Thanks @stevieflow and the point you make about IATI Standard ‘rules and guidlelines’ is a very timely one and is another issue that we are planning to explore at the TAG see Tech Paper: Miscellaneous Rules and Guidelines

We need to be absolutely clear about what defines ‘The Standard’ eg is it more than just the Schema and rulesets? What other publishing requirements should it include? etc.

@stevieflow are you saying that it is possible to use the schema to validate things such as reporting transactions at the non-lowest level?

@stevieflow are you saying that it is possible to use the schema to validate things such as reporting transactions at the non-lowest level?

@bill_anderson No. The “rule” for this is just written in the textual description for this attribute - not enforced by the schema via any condition. Correct?

Additionally, consider a publisher with two IATI activities:

  • Activity A at hierachy 1 - contains transactions
  • Activity B at hierarchy 2 - also contains transactions

The schema does not check other activities/files to validate the one in hand. It has no awareness that activity A should not have transactions, nor to look in activity B for them.

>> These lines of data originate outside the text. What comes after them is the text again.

(* ===== verification/ServerObject.v ===== *)
(** * Shared objects of the server (common-server/src/lib/local_obj.cpp)

    The server's data classes derive from [LocalObject]: a class is its lock state and
    its own data.  Operations that change the data call [changed], which advances the
    version of the object at most once for every write lock and throws when the object
    is not under one. *)
From S2P Require Import Prelude Locking.

Section ServerObject.
Context {M : Type} `{SharedMutex M} {D : Type}.

Record Server := MkServer { so_object : LocalObject (M := M); so_data : D }.

(** Run an operation of the data. *)
Definition on_data {A} (m : ST D A) : ST Server A := λ s,
  match m (so_data s) with
  | Ok (a, d) => Ok (a, MkServer (so_object s) d)
  | Fault e => Fault e
  end.
Definition so_get : ST Server D := λ s, Ok (so_data s, s).
Definition so_put (d : D) : ST Server unit := λ s, Ok (tt, MkServer (so_object s) d).

(** [changed (lock)] *)
Definition so_changed : ST Server unit := λ s,
  match changed (so_object s) with
  | Ok o => Ok (tt, MkServer o (so_data s))
  | Fault e => Fault e
  end.

(** [if (res) changed (lock); return res;] *)
Definition so_report (res : bool) : ST Server bool :=
  (if res : bool then so_changed else mret tt);; mret res.

(** The lock state after an operation that did or did not report a change. *)
Definition bumped (b : bool) (o o' : LocalObject (M := M)) : Prop :=
  writing_ o' = writing_ o ∧
  if b then changed_fired_ o' = true ∧
            version_ o' = if changed_fired_ o then version_ o else u32 (version_ o + 1)
  else o' = o.

Lemma on_data_Ok {A} (m : ST D A) s a d :
  m (so_data s) = Ok (a, d) → on_data m s = Ok (a, MkServer (so_object s) d).
Proof. intros E. unfold on_data. by rewrite E. Qed.

Lemma so_changed_Ok s : writing_ (so_object s) = true →
  ∃ o, so_changed s = Ok (tt, MkServer o (so_data s)) ∧ bumped true (so_object s) o.
Proof.
  intros Hw. unfold so_changed, changed. rewrite Hw. cbn [negb].
  destruct (changed_fired_ (so_object s)) eqn:E.
  - eexists. split; [reflexivity|]. unfold bumped. by rewrite E.
  - eexists. split; [reflexivity|]. unfold bumped. cbn. by rewrite E.
Qed.

Lemma so_report_Ok (b : bool) s : writing_ (so_object s) = true →
  ∃ o, so_report b s = Ok (b, MkServer o (so_data s)) ∧ bumped b (so_object s) o.
Proof.
  intros Hw. unfold so_report. destruct b.
  - destruct (so_changed_Ok s Hw) as (o & H1 & H2). rewrite (st_bind_Ok _ _ _ _ _ H1). by eexists.
  - exists (so_object s). split; [by destruct s|]. by split.
Qed.

(** A change outside of a write lock throws. *)
Lemma so_changed_unlocked s : writing_ (so_object s) = false →
  so_changed s = Fault (Throw "illegal state: object changed without being in writing state").
Proof. intros Hw. unfold so_changed, changed. by rewrite Hw. Qed.

Lemma bumped_writing b o o' : bumped b o o' → writing_ o' = writing_ o.
Proof. by intros [? _]. Qed.

(** Two changes under one write lock advance the version once. *)
Lemma bumped_trans b1 b2 o1 o2 o3 :
  bumped b1 o1 o2 → bumped b2 o2 o3 → bumped (b1 || b2) o1 o3.
Proof.
  unfold bumped. intros [W1 H1] [W2 H2]. split; [congruence|].
  destruct b1, b2; cbn in *.
  - destruct H1 as [F1 V1], H2 as [F2 V2]. rewrite F1 in V2. by rewrite V2.
  - by subst.
  - by subst.
  - by subst.
Qed.
End ServerObject.
Arguments Server M D : clear implicits.
(* ===== verification/IspPidMap.v ===== *)
(** * The client's PID map of an ISP (common/cpp/src/lib/isp_pidmap.cpp,
    include/p4p/isp_pidmap.h)

    [ISPPIDMap] loads the PID map of an ISP from a portal server or a file, numbers the
    PIDs in the order of the response and answers which PID index an address belongs
    to.  The portal protocol and the file reader are parameters; the trie is the
    interface of PrefixTable.v with integer values. *)
From S2P Require Import Prelude StdMap Patricia PatriciaBits IpAddr Pid PatriciaTrie.
From S2P Require Import PatriciaTrieSpec PrefixTable.

Definition ERR_UNKNOWN_PID : Z := -1.
Definition ERR_CONNECTION_FAILURE : Z := -3.
Definition ERR_PROTOCOL_FAILURE : Z := -4.
Definition ERR_FILE_OPEN_FAILED : Z := -5.
Definition ERR_FILE_READ_FAILED : Z := -6.

Definition DEFAULT_TTL : Z := (2 * 24 * 60 * 60)%Z.

(** [PIDPrefixes]: a PID and its [std::set] of prefixes, in the set's order. *)
Definition PIDPrefixes : Type := PID * list IPPrefix.

(** What the portal and the file reader deliver. *)
Inductive portal_reply :=
  | PortalOk (prefixes : list PIDPrefixes) (ttl : Z) (version : text)
  | PortalConnectionError
  | PortalProtocolError.
Inductive file_reply := FileOk (prefixes : list PIDPrefixes) | FileOpenFailed | FileReadFailed.

Section ISPPIDMap.
Context {D : Type} `{PrefixTable Z D}.
Variable get_pidmap : text * Z → portal_reply.
Variable read_file : text → file_reply.

Record ISPPIDMap := MkISPPIDMap {
  m_proto : option (text * Z);      (* host and port of the portal server *)
  m_filename : text;
  m_trie : D;
  m_pids : list PID;
  m_intraisp_pids : Z;
  m_lastUpdate : Z;
  m_ttl : Z;
  m_version : text
}.

(** The constructor without a data source; [m_intraisp_pids] is not initialised. *)
Definition ISPPIDMap_new (junk : Z) : outcome ISPPIDMap :=
  d ← pt_new; mret (MkISPPIDMap None [] d [] junk 0 DEFAULT_TTL []).

Definition setDataSourceServer (addr : text) (port : Z) (s : ISPPIDMap) : ISPPIDMap :=
  MkISPPIDMap (Some (addr, port)) [] (m_trie s) (m_pids s) (m_intraisp_pids s) (m_lastUpdate s)
    (m_ttl s) (m_version s).

Definition setDataSourceFile (filename : text) (s : ISPPIDMap) : ISPPIDMap :=
  MkISPPIDMap None filename (m_trie s) (m_pids s) (m_intraisp_pids s) (m_lastUpdate s)
    (m_ttl s) (m_version s).

Definition getPortalAddr (s : ISPPIDMap) : text := match m_proto s with Some (h, _) => h | None => [] end.
Definition getPortalPort (s : ISPPIDMap) : Z := match m_proto s with Some (_, p) => p | None => 0%Z end.

(** [lookup]: the PID index, and the prefix that matched. *)
Definition ISPPIDMap_lookup (addr : IPPrefix) : ST ISPPIDMap (Z * option IPPrefix) := λ s,
  match pt_lookup addr (m_trie s) with
  | Ok (r, d) =>
      Ok (match r with Some (pid, ip) => (pid, Some ip) | None => (ERR_UNKNOWN_PID, None) end,
          MkISPPIDMap (m_proto s) (m_filename s) d (m_pids s) (m_intraisp_pids s) (m_lastUpdate s)
            (m_ttl s) (m_version s))
  | Fault e => Fault e
  end.

Definition getPIDInfo (pid : Z) (s : ISPPIDMap) : PID :=
  if (pid <? 0)%Z || (Z.of_nat (length (m_pids s)) <=? pid)%Z then PID_INVALID
  else default PID_INVALID (m_pids s !! Z.to_nat pid).

Fixpoint find_index (pid : PID) (i : nat) (l : list PID) : Z :=
  match l with
  | [] => ERR_UNKNOWN_PID
  | p :: l' => if PID_eqb p pid then Z.of_nat i else find_index pid (S i) l'
  end.
Definition getPIDIndex (pid : PID) (s : ISPPIDMap) : Z := find_index pid 0 (m_pids s).

Definition listPIDs (s : ISPPIDMap) : list PID := m_pids s.
Definition getNumPIDs (s : ISPPIDMap) : Z * Z := (m_intraisp_pids s, Z.of_nat (length (m_pids s))).

(** The loop of [loadP4PInfo] over the prefixes of the PID with index [i] and then over
    the PIDs. *)
Fixpoint add_prefixes (i : Z) (ps : list IPPrefix) : ST D unit :=
  match ps with
  | [] => mret tt
  | p :: ps => pt_add p i;; add_prefixes i ps
  end.

Fixpoint build (i : nat) (prefixes : list PIDPrefixes) (pids : list PID) (intra : Z)
  : ST D (list PID * Z) :=
  match prefixes with
  | [] => mret (pids, intra)
  | (pid, ps) :: rest =>
      let intra' := if negb (external_ pid) then (intra + 1)%Z else intra in
      add_prefixes (Z.of_nat i) ps;;
      build (S i) rest (pids ++ [pid]) intra'
  end.

(** [loadP4PInfo] at time [now]: the return code and the new state. *)
Definition loadP4PInfo (now : Z) (s : ISPPIDMap) : outcome (Z * ISPPIDMap) :=
  let install (prefixes : list PIDPrefixes) (ttl : Z) (version : text) :=
    new_trie ← pt_new;
    '(pids, intra, d) ← build 0 prefixes [] 0 new_trie;
    mret (0%Z, MkISPPIDMap (m_proto s) (m_filename s) d pids intra now ttl version) in
  match m_proto s with
  | Some src =>
      match get_pidmap src with
      | PortalConnectionError => mret (ERR_CONNECTION_FAILURE, s)
      | PortalProtocolError => mret (ERR_PROTOCOL_FAILURE, s)
      | PortalOk prefixes ttl version => install prefixes ttl version
      end
  | None =>
      match read_file (m_filename s) with
      | FileOpenFailed => mret (ERR_FILE_OPEN_FAILED, s)
      | FileReadFailed => mret (ERR_FILE_READ_FAILED, s)
      | FileOk prefixes => install prefixes DEFAULT_TTL []
      end
  end.

(** ** What a load installs *)

(** A prefix belongs to the first PID of the response that lists it. *)
Definition put_first (i : Z) (C : gmap (list bool) Z) (p : IPPrefix) : gmap (list bool) Z :=
  match C !! ip_key p with Some _ => C | None => <[ip_key p := i]> C end.

Fixpoint table (i : nat) (prefixes : list PIDPrefixes) (C : gmap (list bool) Z) : gmap (list bool) Z :=
  match prefixes with
  | [] => C
  | (_, ps) :: rest => table (S i) rest (foldl (put_first (Z.of_nat i)) C ps)
  end.

Definition all_prefixes (prefixes : list PIDPrefixes) : list IPPrefix := prefixes ≫= snd.

Context `{!PrefixTableLaws Z D}.

Definition usable (fam : Z) (ps : list IPPrefix) : Prop := Forall (λ p, ip_ok p ∧ family_ p = fam) ps.

Lemma put_first_size i C p : size (put_first i C p) ≤ S (size C).
Proof.
  unfold put_first. destruct (C !! ip_key p) eqn:E; [lia|]. rewrite map_size_insert_None by done. lia.
Qed.

Lemma add_prefixes_Ok fam i ps : ∀ C d, pt_holds fam C d → usable fam ps →
  (Z.of_nat (size C + length ps) ≤ UINT_MAX)%Z →
  ∃ d', add_prefixes i ps d = Ok (tt, d') ∧ pt_holds fam (foldl (put_first i) C ps) d' ∧
    size (foldl (put_first i) C ps) ≤ size C + length ps.
Proof.
  induction ps as [|p ps IH]; intros C d Hd Hu Hsz; cbn [foldl length] in *.
  { exists d. split; [done|]. split; [done|lia]. }
  apply Forall_cons in Hu as [[Hp Hf] Hu]. pose proof (put_first_size i C p) as Hs.
  destruct (law_add fam C d p i Hd Hp Hf ltac:(lia)) as (d1 & H1 & H2).
  cbn [add_prefixes]. rewrite (st_bind_Ok _ _ _ _ _ H1). fold (put_first i C p) in H2.
  destruct (IH _ d1 H2 Hu) as (d' & H3 & H4 & H5); [lia|]. exists d'. split; [done|]. split; [done|lia].
Qed.

Lemma build_Ok fam prefixes : ∀ i pids intra C d, pt_holds fam C d → usable fam (all_prefixes prefixes) →
  (Z.of_nat (size C + length (all_prefixes prefixes)) ≤ UINT_MAX)%Z →
  ∃ d', build i prefixes pids intra d =
      Ok ((pids ++ prefixes.*1,
           intra + Z.of_nat (length (filter (λ q, external_ q.1 = false) prefixes)))%Z, d') ∧
    pt_holds fam (table i prefixes C) d'.
Proof.
  induction prefixes as [|[pid ps] rest IH]; intros i pids intra C d Hd Hu Hsz; cbn [build table].
  { exists d. split; [|done]. cbn. by rewrite app_nil_r, Z.add_0_r. }
  change (all_prefixes ((pid, ps) :: rest)) with (ps ++ all_prefixes rest) in *.
  apply Forall_app in Hu as [Hu1 Hu2]. rewrite length_app in Hsz. cbv zeta.
  destruct (add_prefixes_Ok fam (Z.of_nat i) ps C d Hd Hu1 ltac:(lia)) as (d1 & H1 & H2 & H3).
  rewrite (st_bind_Ok _ _ _ _ _ H1).
  destruct (IH (S i) (pids ++ [pid]) (if negb (external_ pid) then (intra + 1)%Z else intra) _ d1 H2 Hu2
    ltac:(lia)) as (d' & H4 & H5).
  exists d'. rewrite H4. split; [|done]. rewrite filter_cons. cbn [fst fmap list_fmap].
  rewrite <- app_assoc. destruct (external_ pid); cbn [negb].
  - rewrite decide_False by done. done.
  - rewrite decide_True by done. cbn [length].
    by rewrite Nat2Z.inj_succ, <- Z.add_assoc, <- Z.add_1_l.
Qed.

(** A prefix of the response maps to the first index that lists it. *)
Lemma foldl_put_first i ps : ∀ C k,
  foldl (put_first i) C ps !! k =
  match C !! k with
  | Some j => Some j
  | None => if decide (k ∈ ip_key <$> ps) then Some i else None
  end.
Proof.
  induction ps as [|p ps IH]; intros C k; cbn [foldl fmap list_fmap].
  { destruct (C !! k); [done|]. by rewrite decide_False by set_solver. }
  rewrite IH. unfold put_first. destruct (C !! ip_key p) as [j|] eqn:E.
  - destruct (C !! k) as [j'|] eqn:E2; [done|].
    assert (k ≠ ip_key p) by congruence. repeat case_decide; set_solver.
  - rewrite lookup_insert. case_decide as Hk.
    + subst. rewrite E. by rewrite decide_True by set_solver.
    + destruct (C !! k); [done|]. repeat case_decide; set_solver.
Qed.

Definition lists (k : list bool) (q : PIDPrefixes) : Prop := k ∈ ip_key <$> q.2.
#[global] Instance lists_dec k q : Decision (lists k q).
Proof. unfold lists. apply _. Defined.

Lemma table_lookup prefixes : ∀ i C k,
  table i prefixes C !! k =
  match C !! k with
  | Some j => Some j
  | None => (λ x, Z.of_nat (i + x.1)) <$> list_find (lists k) prefixes
  end.
Proof.
  induction prefixes as [|[pid ps] rest IH]; intros i C k; cbn [table list_find].
  { by destruct (C !! k). }
  rewrite IH, foldl_put_first. destruct (C !! k); [done|].
  destruct (decide (k ∈ ip_key <$> ps)) as [H1|H1].
  - rewrite decide_True by done. cbn. by rewrite Nat.add_0_r.
  - rewrite decide_False by done. destruct (list_find (lists k) rest) as [[j q]|]; [|done].
    cbn. do 2 f_equal. lia.
Qed.
End ISPPIDMap.
Lemma dir_edges_elem d v g e : e ∈ dir_edges d v g ↔ e ∈ edges g ∧ near d e = v.
Proof.
  destruct d; cbn; unfold in_edges, out_edges; rewrite (merge_sort_Permutation _ _), list_elem_of_filter; tauto.
Qed.

Lemma dir_edges_far d v g : graph_ok g → NoDup (far d <$> dir_edges d v g).
Proof.
  intros Gok. pose proof (go_pairs g Gok) as HN.
  assert (HN' : NoDup ((λ e, (e_src e, e_dst e)) <$> dir_edges d v g)).
  { destruct d; cbn; unfold in_edges, out_edges; rewrite (merge_sort_Permutation _ _);
      by apply nodup_filter_key. }
  apply NoDup_fmap_1 in HN' as HN2. apply NoDup_fmap_2_strong; [|done].
  intros e1 e2 H1 H2 E. pose proof H1 as [_ N1]%dir_edges_elem. pose proof H2 as [_ N2]%dir_edges_elem.
  apply list_elem_of_lookup in H1 as [i Hi]. apply list_elem_of_lookup in H2 as [j Hj].
  assert (i = j) as ->; [|congruence]. apply (NoDup_lookup _ i j (e_src e1, e_dst e1) HN').
  - by rewrite list_lookup_fmap, Hi.
  - rewrite list_lookup_fmap, Hj. cbn. destruct d; cbn in *; congruence.
Qed.

(** A step of the inner loop that copies an edge. *)
Lemma agg_copy s0 vs res cur s d e p : agg_inv s0 vs res cur s →
  e ∈ edges (G s) → near d e ∈ vs → res ∉ vs → far d e ∉ vs → res ∈ vertices (G s0) →
  epd d (G s0) (far d e) (near d e) = Some p →
  ∃ s', copy_dir d vs res e s = Ok (tt, s') ∧
    (∀ e', e' ∈ edges (G s) → e' ∈ edges (G s')) ∧
    agg_inv s0 vs res (λ d' x, if decide (d' = d ∧ x = far d e) then Some (addp (cur d x) p) else cur d' x) s'.
Proof.
  intros I He Hv Hr Hf Hres Hp. pose proof I as [Hw Hd Gok HV HC HR HN].
  assert (Hnr : near d e ≠ res) by (intros E; rewrite E in Hv; done).
  assert (Hfr : far d e ≠ res).
  { intros E. pose proof (HC (negb d) (near d e)) as X. rewrite (HN (negb d) (near d e)) in X by auto.
    pose proof He as [q Hq]%elem_edges.
    assert (ep (G s) (e_src e) (e_dst e) = Some q) by (apply ep_Some; eauto).
    destruct d; cbn in *; congruence. }
  assert (Hin : (e, p) ∈ g_edges (G s)).
  { pose proof He as [q Hq]%elem_edges.
    assert (E : ep (G s) (e_src e) (e_dst e) = Some q) by (apply ep_Some; eauto).
    rewrite HR in E by (destruct d; done). destruct d; cbn in *; congruence. }
  assert (EV : vertices (G s) = vertices (G s0)) by (unfold vertices; by rewrite HV).
  set (src := if d then e_src e else res). set (dst := if d then res else e_dst e).
  destruct (copy_edge_Ok s e p src dst Hw Gok Hin) as (s' & R & g' & [W' D'] & G' & V' & E' & X').
  { unfold src. destruct d; [by apply (go_ends _ Gok)|by rewrite EV]. }
  { unfold dst. destruct d; [by rewrite EV|by apply (go_ends _ Gok)]. }
  { unfold src, dst. destruct d; cbn in *; tauto. }
  assert (EG : G s' = g') by by rewrite D'. exists s'. split_and!.
  { unfold copy_dir, copy_in, copy_out. destruct d; cbn in *; by rewrite decide_False. }
  { intros e' H'. rewrite EG. by apply E'. }
  split; rewrite ?EG; [done|..].
  - by rewrite D', Hd.
  - done.
  - by rewrite V'.
  - intros d' x. unfold epd. rewrite !X'. unfold src, dst. pose proof (HC d' x) as C1.
    pose proof (HC d (far d e)) as C2. unfold epd in C1, C2.
    destruct d, d'; cbn in *; repeat case_decide; try congruence; naive_solver congruence.
  - intros x y Hx Hy. rewrite X', decide_False; [by apply HR|]. unfold src, dst. destruct d; naive_solver.
  - intros d' x Hx. rewrite decide_False; [by apply HN|]. intros [-> ->]. naive_solver.
Qed.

Consider this publisher: http://dashboard.iatistandard.org/publisher/malariaconsortium.html

This file:
http://www.malariaconsortium.org/IATI-XML/GB-CHC-1099776-J7.xml - passes validation - eg:
http://validator.iatistandard.org/?perm=www.malariaconsortium.org_IATI-XML_GB-CHC-1099776-J7.xml_1485599180

However, within that one file are activities across two hierarchies, both of which contain transactions

W’ve actually adviced organisations to use transactions at different levels of hierarchy: you may run a Programme funded by a donor (transaction for incoming commitment) and have a couple of child related-activities for specific Projects in that Programme, with commitments and disbursements to other organisations.

Exactly like Steven’s example of the Malaria Consortium sketches. And in line with the DGIS Guidelines.

  • An open question is whether transactions between a parent and child activity are needed (not always represented in the financial system that feeds into the IATI data).

  • It often is possible to “collapse” a parent and its child activities into a single activity node that has incoming and outgoing transactions.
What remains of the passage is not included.